If the anonymous access level is configured at the container level, there are two main unknowns that can be discovered, guessed or brute-forced — the account name and the container name. If the anonymous access level is configured at the object level, there are three main unknowns that can be discovered, guessed or brute-forced — the account name, the container name and the object name.
Invoke-EnumerateAzureBlobs functions of MicroBurst can be used for this. There is a hands-on exercise that coveres this exact scenario in this new book if you’ll like to see this in action — https://amzn.to/2Vt0Jjx (co-authored with Karl Fosaeen).
Azure Container Registry
Another Azure service that allows the configuration of unauthenticated access is the container registry. The purpose is to allow for unauthenticated image pull from the registry. This configuration can only be done in the command line using Azure CLI
With ACR — the name of the registry and the name of the image is what is needed to attempt an anonymous pull. These two unknowns could be guessed or bruteforced. The image tag is not required as if none is specified, the image with the tag called “latest” will be pulled by default.
It is not uncommon to find further credentials in container images that can be used to further an attack chain.
In my experience, the container registry anonymous pull scenario usually happens when cloud engineers enable this option either to troubleshoot an issue with image pull OR to workaround a limitation but then they forgot to set it back to false.
Protecting Anonymous Access in Azure
So how is this protected?
1. Understand the supported access options of an Azure service before adoption! These are the two that I’ve encountered in my own work but there could be other Azure services that can also be configured for anonymous access!

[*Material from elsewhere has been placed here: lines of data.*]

(* ===== verification/Transfer.v ===== *)
(** * One stream of a gRPC connection (Godeps .../grpc/transport, http2_client.go,
    http2_server.go and transport.go)

    What a client writes on a stream until the server's handler has read it, as a labelled
    transition system: [http2Client.Write] with its two quotas, the data frames in flight,
    [http2Server.handleData], the buffer of the stream and its reader, the window updates
    that reading causes, the server's [controller] and the client's [handleWindowUpdate].
    A connection of the program carries one stream at a time.  Settings, pings and resets
    are left out, and nobody cancels. *)
From Stdlib Require Import ZArith Lia.
From stdpp Require Import base option list.
From S2P Require Import Prelude GoNum GoFmt Strconv Flow.

Definition http2MaxFrameLen : Z := 16384.
Definition defaultWindowSize : Z := 65535.
Definition initialWindowSize : Z := defaultWindowSize.
Definition initialConnWindowSize : Z := defaultWindowSize * 16.

(** ** Reading from a stream *)

(** The errors that end the reading of a stream. *)
Inductive rerror :=
  | EOF
  | UnexpectedEOF
  | StreamError (code : Z) (desc : string)
  | ConnectionError (desc : string)
  | rpcError (code : Z) (desc : string).

Inductive recvMsg := RData (data : bytes) | RErr (err : rerror).

(** [r_last] is what the previous calls have left of an item. *)
Record recvBufferReader := mkReader {
  recv_buf : recvBuffer recvMsg;
  r_last : bytes;
  r_err : option rerror
}.

(** [bytes.Reader.Read] into [k] bytes. *)
Definition Reader_Read (k : nat) (b : bytes) : bytes + rerror :=
  if (k =? 0)%nat then inl [] else match b with [] => inr EOF | _ => inl (take k b) end.

(** [Read] into a slice of [k] bytes; [None] blocks. *)
Definition Read (k : nat) (r : recvBufferReader) : option ((bytes + rerror) * recvBufferReader) :=
  match r_err r with
  | Some e => Some (inr e, r)
  | None =>
      match r_last r with
      | _ :: _ => Some (Reader_Read k (r_last r), mkReader (recv_buf r) (drop k (r_last r)) None)
      | [] =>
          '(i, b) ← get (recv_buf r);
          let b := load b in
          match i with
          | RErr e => Some (inr e, mkReader b [] (Some e))
          | RData d =>
              match Reader_Read k d with
              | inl p => Some (inl p, mkReader b (drop k d) None)
              | inr e => Some (inr e, mkReader b [] (Some e))
              end
          end
      end
  end.

(** ** State *)

Record dataFrame := mkData { Data : bytes; endStream : bool }.
(** The window update of the stream, or of the connection. *)
Record windowUpdate := mkUpdate { of_stream : bool; increment : Z }.

(** [Write]: between calls, at the top of its loop, waiting for quota of the stream, with
    [sq] of it before [add(0)] and waiting for quota of the transport, about to write [p]. *)
Inductive writer_pc :=
  | WIdle
  | WTop
  | WStream
  | WGot (sq : Z)
  | WConn (sq : Z)
  | WHold (p : bytes).

Inductive rstate := Active | ReadDone | Reset | Closed.

Record xfer := mkXfer {
  calls : list (bytes * bool);        (** the calls of [Write] to come: data and [opts.Last] *)
  pc : writer_pc;
  wbuf : bytes;                       (** [r], what is left of the data *)
  wlast : bool;
  sendQuotaPool : quotaPool;          (** of the stream *)
  connQuotaPool : quotaPool;          (** of the transport *)
  wire : list dataFrame;              (** from the client to the server *)
  rst : rstate;
  fc : inFlow;
  conn : inFlow;
  rd : recvBufferReader;
  upd : Z;                            (** bytes read of which [windowHandler] has not heard yet *)
  controlBuf : recvBuffer windowUpdate;
  updates : list windowUpdate;        (** from the server to the client *)
  reads : list (bytes + rerror)       (** what the reads of the handler have returned *)
}.

Inductive xlabel :=
  | LCall | LTop | LStream | LAdd | LConn | LData
  | RFrame
  | ARead (k : nat) | AUpdate
  | RControl
  | WUpdate.

(** ** Steps *)

Definition set_w (c : list (bytes * bool)) (q : writer_pc) (r : bytes) (l : bool) (sp tp : quotaPool) (w : list dataFrame)
    (s : xfer) : xfer :=
  mkXfer c q r l sp tp w (rst s) (fc s) (conn s) (rd s) (upd s) (controlBuf s) (updates s) (reads s).
Definition set_r (w : list dataFrame) (t : rstate) (f g : inFlow) (r : recvBufferReader) (u : Z)
    (c : recvBuffer windowUpdate) (ups : list windowUpdate) (d : list (bytes + rerror)) (s : xfer) : xfer :=
  mkXfer (calls s) (pc s) (wbuf s) (wlast s) (sendQuotaPool s) (connQuotaPool s) w t f g r u c ups d.

(** What [Write] takes of its data with quota [sq] and [tq]. *)
Definition chunk_size (sq tq : Z) : Z := Z.min (Z.min http2MaxFrameLen sq) tq.

Definition step_writer (l : xlabel) (s : xfer) : option xfer :=
  match l, pc s with
  | LCall, WIdle =>
      match calls s with
      | (d, lst) :: cs => Some (set_w cs WTop d lst (sendQuotaPool s) (connQuotaPool s) (wire s) s)
      | [] => None
      end
  | LTop, WTop =>
      if (0 <? length (wbuf s))%nat
      then Some (set_w (calls s) WStream (wbuf s) (wlast s) (add 0 (sendQuotaPool s)) (connQuotaPool s) (wire s) s)
      else Some (set_w (calls s) (WHold []) (wbuf s) (wlast s) (sendQuotaPool s) (connQuotaPool s) (wire s) s)
  | LStream, WStream =>
      '(sq, sp) ← acquire (sendQuotaPool s);
      Some (set_w (calls s) (WGot sq) (wbuf s) (wlast s) sp (connQuotaPool s) (wire s) s)
  | LAdd, WGot sq =>
      Some (set_w (calls s) (WConn sq) (wbuf s) (wlast s) (sendQuotaPool s) (add 0 (connQuotaPool s)) (wire s) s)
  | LConn, WConn sq =>
      '(tq, tp) ← acquire (connQuotaPool s);
      let p := take (Z.to_nat (chunk_size sq tq)) (wbuf s) in
      let ps := Z.of_nat (length p) in
      Some (set_w (calls s) (WHold p) (drop (Z.to_nat (chunk_size sq tq)) (wbuf s)) (wlast s)
        (if ps <? sq then add (sq - ps) (sendQuotaPool s) else sendQuotaPool s)
        (if ps <? tq then add (tq - ps) tp else tp) (wire s) s)
  | LData, WHold p =>
      let empty := (length (wbuf s) =? 0)%nat in
      Some (set_w (calls s) (if empty then WIdle else WTop) (wbuf s) (wlast s) (sendQuotaPool s) (connQuotaPool s)
        (wire s ++ [mkData p (wlast s && empty)]) s)
  | _, _ => None
  end.

(** [handleData] of the server; frames of a stream that is gone are dropped. *)
Definition write (m : recvMsg) (r : recvBufferReader) : recvBufferReader :=
  mkReader (put m (recv_buf r)) (r_last r) (r_err r).

Definition handleEnd (f : dataFrame) (s : xfer) : xfer :=
  if endStream f then
    set_r (wire s) ReadDone (fc s) (conn s) (write (RErr EOF) (rd s)) (upd s) (controlBuf s) (updates s) (reads s) s
  else s.

(** [closeStream], which gives back what the stream has pending. *)
Definition closeStream (s : xfer) : xfer :=
  let '(q, (f, g)) := restoreConn (fc s) (conn s) in
  set_r (wire s) Reset f g (rd s) (upd s)
    (if 0 <? q then put (mkUpdate false q) (controlBuf s) else controlBuf s) (updates s) (reads s) s.

Definition handleData (f : dataFrame) (s : xfer) : xfer :=
  match rst s with
  | Reset | Closed => s
  | _ =>
      let size := Z.of_nat (length (Data f)) in
      if 0 <? size then
        match onData size (fc s) (conn s) with
        | inr (ConnectionLimit _) =>
            set_r (wire s) Closed (fc s) (conn s) (rd s) (upd s) (controlBuf s) (updates s) (reads s) s
        | inr (StreamLimit _) => closeStream s
        | inl (fc', conn') =>
            handleEnd f (set_r (wire s) (rst s) fc' conn' (write (RData (Data f)) (rd s)) (upd s) (controlBuf s)
              (updates s) (reads s) s)
        end
      else handleEnd f s
  end.

(** [updateWindow]. *)
Definition updateWindow (n : Z) (s : xfer) : xfer :=
  let '((swu, cwu), (f, g)) := onRead n (fc s) (conn s) in
  let c := if 0 <? swu then put (mkUpdate true swu) (controlBuf s) else controlBuf s in
  let c := if 0 <? cwu then put (mkUpdate false cwu) c else c in
  set_r (wire s) (rst s) f g (rd s) 0 c (updates s) (reads s) s.

Definition handleWindowUpdate (u : windowUpdate) (s : xfer) : xfer :=
  if of_stream u
  then set_w (calls s) (pc s) (wbuf s) (wlast s) (add (increment u) (sendQuotaPool s)) (connQuotaPool s) (wire s) s
  else set_w (calls s) (pc s) (wbuf s) (wlast s) (sendQuotaPool s) (add (increment u) (connQuotaPool s)) (wire s) s.

(** A handler reads on as long as its reads give no error. *)
Definition xfer_step (l : xlabel) (s : xfer) : option xfer :=
  match l with
  | RFrame =>
      match wire s with
      | f :: w => Some (handleData f
          (set_r w (rst s) (fc s) (conn s) (rd s) (upd s) (controlBuf s) (updates s) (reads s) s))
      | [] => None
      end
  | ARead k =>
      if (k =? 0)%nat || negb (upd s =? 0) || bool_decide (is_Some (r_err (rd s))) then None else
      '(res, r) ← Read k (rd s);
      Some (set_r (wire s) (rst s) (fc s) (conn s) r
        match res with inl p => Z.of_nat (length p) | inr _ => 0 end (controlBuf s) (updates s) (reads s ++ [res]) s)
  | AUpdate => if upd s =? 0 then None else Some (updateWindow (upd s) s)
  | RControl =>
      '(u, c) ← get (controlBuf s);
      Some (set_r (wire s) (rst s) (fc s) (conn s) (rd s) (upd s) (load c) (updates s ++ [u]) (reads s) s)
  | WUpdate =>
      match updates s with
      | u :: us => Some (handleWindowUpdate u
          (set_r (wire s) (rst s) (fc s) (conn s) (rd s) (upd s) (controlBuf s) us (reads s) s))
      | [] => None
      end
  | _ => step_writer l s
  end.

Definition xfer_rel (s : xfer) (l : xlabel) (t : xfer) : Prop := xfer_step l s = Some t.

(** A new stream on a new connection: the server has sent the window update with which it
    starts, and [cs] are the calls of [Write] to come. *)
Definition xfer_start (cs : list (bytes * bool)) : xfer :=
  mkXfer cs WIdle [] false (newQuotaPool defaultWindowSize) (newQuotaPool defaultWindowSize) [] Active
    (mkInFlow initialWindowSize 0 0) (mkInFlow initialConnWindowSize 0 0) (mkReader newRecvBuffer [] None) 0
    newRecvBuffer [mkUpdate false (uint32 (initialConnWindowSize - defaultWindowSize))] [].

(** What the handler has read. *)
Definition read_bytes (r : bytes + rerror) : bytes := match r with inl p => p | inr _ => [] end.
Definition delivered (s : xfer) : bytes := concat (map read_bytes (reads s)).

Fixpoint xfer_exec (ls : list xlabel) (s : xfer) : option xfer :=
  match ls with [] => Some s | l :: ls => xfer_step l s ≫= xfer_exec ls end.

Lemma xfer_exec_run ls s t : xfer_exec ls s = Some t → run xfer_rel s ls t.
Proof.
  revert s. induction ls as [|l ls IH]; simpl; intros s H; [injection H as ->; constructor|].
  apply bind_Some in H as (u & Hu & Ht). econstructor; [exact Hu|by apply IH].
Qed.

2. Audit your environment for resources with anonymous access enabled. To identify anonymous blob containers and objects, you can use BlobHunter — a free tool created by CyberArk to perform authenticated audits for this use case. Many cloud security posture management platforms like Prisma Cloud, Security Center would also do this on a more wider and continuous basis.
2. Disable the option to configure “anonymous access” where possible. Thankfully, both services mentioned in this blog allows for this. This can either be done on the resource level or centrally using Azure policy.
Here is a screenshot to disable public or anonymous access for blob storage containers and objects (Azure Portal → Storage Account → Configuration → Blob public access)
And here is a screenshot of the Azure CLI command to disable anonymous pull for a container registry
In many cases, we can also disable centrally using Azure Policy. There is a built-in policy for blob storage that is currently in preview (see screenshot below). I don’t like the use of the term “public access” here as public access is still allowed even if you disable it — only that all requests needs to be authenticated.
There is no built-in policy to assess anonymous container registries but one can be constructed to assess the value of the
anonymousPullEnabled property. Here’s a sample assessment using Prisma Cloud’s RQL.
config from cloud.resource where cloud.type = ‘azure’ AND api.name = ‘azure-container-registry’ AND json.rule = anonymousPullEnabled equals true
4. Audit resource logs for anonymous access usage. As the saying goes — trust but verify. SecOps teams can also monitor for anonymous access usage in event logs to uncover blind spots that may have been missed when organization standards were implemented.
5. Use private endpoints for PaaS services that supports them. This reduces at least some risk by adding an extra layer of defense with network isolation. Blob containers and ACR supports this.